Le nœud de l’argument est que dans les zones contestées (6 km-12 km et autour de Jersey et Guernesey), le TCA définit quels bateaux sont éligibles aux licences en raison de leur activité passée – mais il ne précise pas exactement quelle preuve est requise.

Qu’est-ce que les deux côtés menacent?

La France déclare que les règles imposées par le Royaume-Uni, Jersey et Guernesey sont injustes pour les petits bateaux, qui n’ont généralement pas l’équipement GPS pour prouver leur présence passée dans les eaux britanniques. La Grande-Bretagne dit qu’elle a le droit de demander les preuves qu’elle veut.

Le président français, Emmanuel Macron, a confirmé dimanche que si le Royaume-Uni ne modifiait pas son approche, la France pourrait interdire aux bateaux britanniques de débarquer dans certains ports français, effectuer des contrôles de licence supplémentaires, renforcer les contrôles des camions et renforcer les contrôles douaniers et hygiéniques à partir de mardi.

Les deux parties semblent croire que l’autre a violé – ou est sur le point de violer – les termes du TCA.

Le ministre français de l’Europe, Clément Beaune, a déclaré dimanche que le Royaume-Uni n’avait pas délivré “un nombre important” de licences et “visait un pays”. Ce n’était “pas un problème technique, c’est un choix politique et une violation de la TCA”, a-t-il déclaré.

La ministre britannique des Affaires étrangères, Liz Truss, a donné lundi 48 heures à la France pour retirer ses menaces “totalement déraisonnables”, avertissant que le Royaume-Uni pourrait autrement “utiliser les mécanismes de notre accord commercial avec l’UE pour agir”.

Que se passe-t-il ensuite ?

Cela dépend des mesures que la France met en œuvre mardi et de la manière dont le Royaume-Uni choisit de répondre, mais l’une ou les deux parties pourraient entrer dans le processus de règlement des différends du TCA.

Cela impliquerait d’abord d’engager des consultations, puis, en cas d’échec, de déclencher un arbitrage. S’il s’avère qu’une partie a enfreint la TCA, elle doit se conformer à la décision dans un délai raisonnable ou risquer que la partie gagnante retire les avantages de la TCA.

Compte tenu de la rhétorique des deux côtés et de l’avantage politique intérieur à gagner en jouant dur, il est difficile de voir une désescalade rapide. Il y a peut-être peu d’appétit dans l’UE27 pour une guerre du poisson, mais il y a aussi le sentiment que la Grande-Bretagne pousse trop souvent sa chance.

Les erreurs de traduction n’ont pas non plus aidé les choses.

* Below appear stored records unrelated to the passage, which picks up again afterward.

(* ===== verification/CatalogDb.v ===== *)
(** * The catalog's database ([src/dashcam/catalog/database.py])

    The SQLite tables as finite maps with the constraints of the schema, the world a catalog
    method runs in (database, filesystem, random UUID supply), the transaction, and one
    definition per SQL statement shape. Schema columns keep their types: a foreign key, primary
    key, unique index or CHECK that a statement violates raises [IntegrityError]. *)

From Stdlib Require Import Ascii String ZArith Lia Strings.Byte.
From stdpp Require Import base list gmap strings sorting.
From S2P Require Import Prelude PyStr Uuid State Intents Models Filesystem.

(** ** Rows and tables *)

Record LeaseRow := mkLeaseRow {
  l_holder : str;
  l_issued_ns : Z;
  l_expires_ns : Z;
  l_boot_id : str
}.

#[export] Instance LeaseRow_eq_dec : EqDecision LeaseRow. Proof. solve_decision. Defined.

(** A row of [clips]; the four lease columns are all NULL or all set by a CHECK. *)
Record ClipRow := mkClipRow {
  r_lifecycle : ClipLifecycle;
  r_video_path : str;
  r_sidecar_path : str;
  r_start_ns : Z;
  r_end_ns : option Z;
  r_order : Z;
  r_size : Z;
  r_protected : bool;
  r_reason : option str;
  r_reconciled : bool;
  r_managed : bool;
  r_lease : option LeaseRow;
  r_created_ns : Z;
  r_updated_ns : Z;
  r_revision : Z
}.

(** A row of [operation_intents]; [i_complete] is [status = 'COMPLETE']. *)
Record IntentRow := mkIntentRow {
  i_intent : OperationIntent;
  i_complete : bool;
  i_last_problem : option string;
  i_completed_ns : option Z;
  i_expected_revision : option Z;
  i_sidecar : option bytes;
  i_source_sha256 : option str
}.

Record EventRow := mkEventRow {
  e_source : EventSource;
  e_triggered_ns : Z;
  e_current : UUID;
  e_requested_previous : Z;
  e_requested_next : Z;
  e_missing_previous : Z;
  e_remaining_next : Z
}.

Record TargetRow := mkTargetRow { t_role : EventTargetRole; t_ordinal : Z }.

Record RetentionThresholdLatch := mkLatch {
  volume_uuid : str;
  capacity_bytes : Z;
  reclaim_latched : bool
}.

#[export] Instance RetentionThresholdLatch_eq_dec : EqDecision RetentionThresholdLatch.
Proof. solve_decision. Defined.

Record DB := mkDB {
  clips : gmap UUID ClipRow;
  intents : gmap UUID IntentRow;
  events : gmap UUID EventRow;
  targets : gmap (UUID * UUID) TargetRow;
  latch : option RetentionThresholdLatch
}.

Definition empty_db : DB := mkDB ∅ ∅ ∅ ∅ None.

(** *** Column updates *)

Definition set_clips (f : gmap UUID ClipRow -> gmap UUID ClipRow) (d : DB) : DB :=
  mkDB (f (clips d)) (intents d) (events d) (targets d) (latch d).
Definition set_intents (f : gmap UUID IntentRow -> gmap UUID IntentRow) (d : DB) : DB :=
  mkDB (clips d) (f (intents d)) (events d) (targets d) (latch d).
Definition set_events (f : gmap UUID EventRow -> gmap UUID EventRow) (d : DB) : DB :=
  mkDB (clips d) (intents d) (f (events d)) (targets d) (latch d).
Definition set_targets (f : gmap (UUID * UUID) TargetRow -> gmap (UUID * UUID) TargetRow) (d : DB) : DB :=
  mkDB (clips d) (intents d) (events d) (f (targets d)) (latch d).
Definition set_latch (l : option RetentionThresholdLatch) (d : DB) : DB :=
  mkDB (clips d) (intents d) (events d) (targets d) l.

Definition with_lifecycle (l : ClipLifecycle) (r : ClipRow) : ClipRow :=
  mkClipRow l (r_video_path r) (r_sidecar_path r) (r_start_ns r) (r_end_ns r) (r_order r)
    (r_size r) (r_protected r) (r_reason r) (r_reconciled r) (r_managed r) (r_lease r)
    (r_created_ns r) (r_updated_ns r) (r_revision r).
Definition with_paths (v s : str) (r : ClipRow) : ClipRow :=
  mkClipRow (r_lifecycle r) v s (r_start_ns r) (r_end_ns r) (r_order r)
    (r_size r) (r_protected r) (r_reason r) (r_reconciled r) (r_managed r) (r_lease r)
    (r_created_ns r) (r_updated_ns r) (r_revision r).
Definition with_end_size (e sz : Z) (r : ClipRow) : ClipRow :=
  mkClipRow (r_lifecycle r) (r_video_path r) (r_sidecar_path r) (r_start_ns r) (Some e) (r_order r)
    sz (r_protected r) (r_reason r) (r_reconciled r) (r_managed r) (r_lease r)
    (r_created_ns r) (r_updated_ns r) (r_revision r).
Definition with_size (sz : Z) (r : ClipRow) : ClipRow :=
  mkClipRow (r_lifecycle r) (r_video_path r) (r_sidecar_path r) (r_start_ns r) (r_end_ns r)
    (r_order r) sz (r_protected r) (r_reason r) (r_reconciled r) (r_managed r) (r_lease r)
    (r_created_ns r) (r_updated_ns r) (r_revision r).
Definition with_protection (p : bool) (reason : option str) (r : ClipRow) : ClipRow :=
  mkClipRow (r_lifecycle r) (r_video_path r) (r_sidecar_path r) (r_start_ns r) (r_end_ns r)
    (r_order r) (r_size r) p reason (r_reconciled r) (r_managed r) (r_lease r)
    (r_created_ns r) (r_updated_ns r) (r_revision r).
Definition bump_revision (r : ClipRow) : ClipRow :=
  mkClipRow (r_lifecycle r) (r_video_path r) (r_sidecar_path r) (r_start_ns r) (r_end_ns r)
    (r_order r) (r_size r) (r_protected r) (r_reason r) (r_reconciled r) (r_managed r) (r_lease r)
    (r_created_ns r) (r_updated_ns r) (r_revision r + 1).
Definition with_reconciled (b : bool) (r : ClipRow) : ClipRow :=
  mkClipRow (r_lifecycle r) (r_video_path r) (r_sidecar_path r) (r_start_ns r) (r_end_ns r)
    (r_order r) (r_size r) (r_protected r) (r_reason r) b (r_managed r) (r_lease r)
    (r_created_ns r) (r_updated_ns r) (r_revision r).
Definition with_lease (l : option LeaseRow) (r : ClipRow) : ClipRow :=
  mkClipRow (r_lifecycle r) (r_video_path r) (r_sidecar_path r) (r_start_ns r) (r_end_ns r)
    (r_order r) (r_size r) (r_protected r) (r_reason r) (r_reconciled r) (r_managed r) l
    (r_created_ns r) (r_updated_ns r) (r_revision r).
Definition with_updated (now : Z) (r : ClipRow) : ClipRow :=
  mkClipRow (r_lifecycle r) (r_video_path r) (r_sidecar_path r) (r_start_ns r) (r_end_ns r)
    (r_order r) (r_size r) (r_protected r) (r_reason r) (r_reconciled r) (r_managed r) (r_lease r)
    (r_created_ns r) now (r_revision r).

Definition with_problem (p : option string) (r : IntentRow) : IntentRow :=
  mkIntentRow (i_intent r) (i_complete r) p (i_completed_ns r) (i_expected_revision r)
    (i_sidecar r) (i_source_sha256 r).
Definition with_complete (now : Z) (r : IntentRow) : IntentRow :=
  mkIntentRow (i_intent r) true None (Some now) (i_expected_revision r)
    (i_sidecar r) (i_source_sha256 r).
Definition with_remaining (n : Z) (r : EventRow) : EventRow :=
  mkEventRow (e_source r) (e_triggered_ns r) (e_current r) (e_requested_previous r)
    (e_requested_next r) (e_missing_previous r) n.

(** *** Constraints *)

(** The CHECK clauses of [clips]. *)
Definition clip_checks (r : ClipRow) : bool :=
  (0 <=? r_size r) && (0 <=? r_start_ns r)
  && match r_end_ns r with Some e => r_start_ns r <? e | None => true end
  && (0 <=? r_revision r).

Definition event_checks (r : EventRow) : bool :=
  (0 <=? e_requested_previous r) && (0 <=? e_requested_next r)
  && (0 <=? e_missing_previous r) && (0 <=? e_remaining_next r).

(** The pending intents of a clip, in an index kept unique by [one_pending_intent_per_clip_idx]. *)
Definition is_pending_of (id : UUID) (row : UUID * IntentRow) : bool :=
  negb (i_complete (snd row)) && bool_decide (clip_id (i_intent (snd row)) = id).

Definition pending_of (d : DB) (id : UUID) : option (UUID * IntentRow) :=
  head (List.filter (is_pending_of id) (map_to_list (intents d))).

Definition orders (d : DB) : list Z := map (fun row => r_order (snd row)) (map_to_list (clips d)).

Boris Johnson a cité dimanche une lettre du Premier ministre français, Jean Castex, à la présidente de la Commission européenne, Ursula von der Leyen, qui, selon lui, appelle l’UE à “punir” la Grande-Bretagne.

D’autres rapports ont indiqué que la lettre demandait à l’UE de “causer des dommages” au Royaume-Uni. La phrase pourrait être mieux traduite par : « Il est vital de montrer à l’opinion publique européenne que le respect des engagements pris n’est pas négociable, et qu’il est plus préjudiciable de quitter l’UE que d’y rester.

Le point a malheureusement été formulé, mais a été soulevé par de nombreux dirigeants européens depuis le référendum sur le Brexit.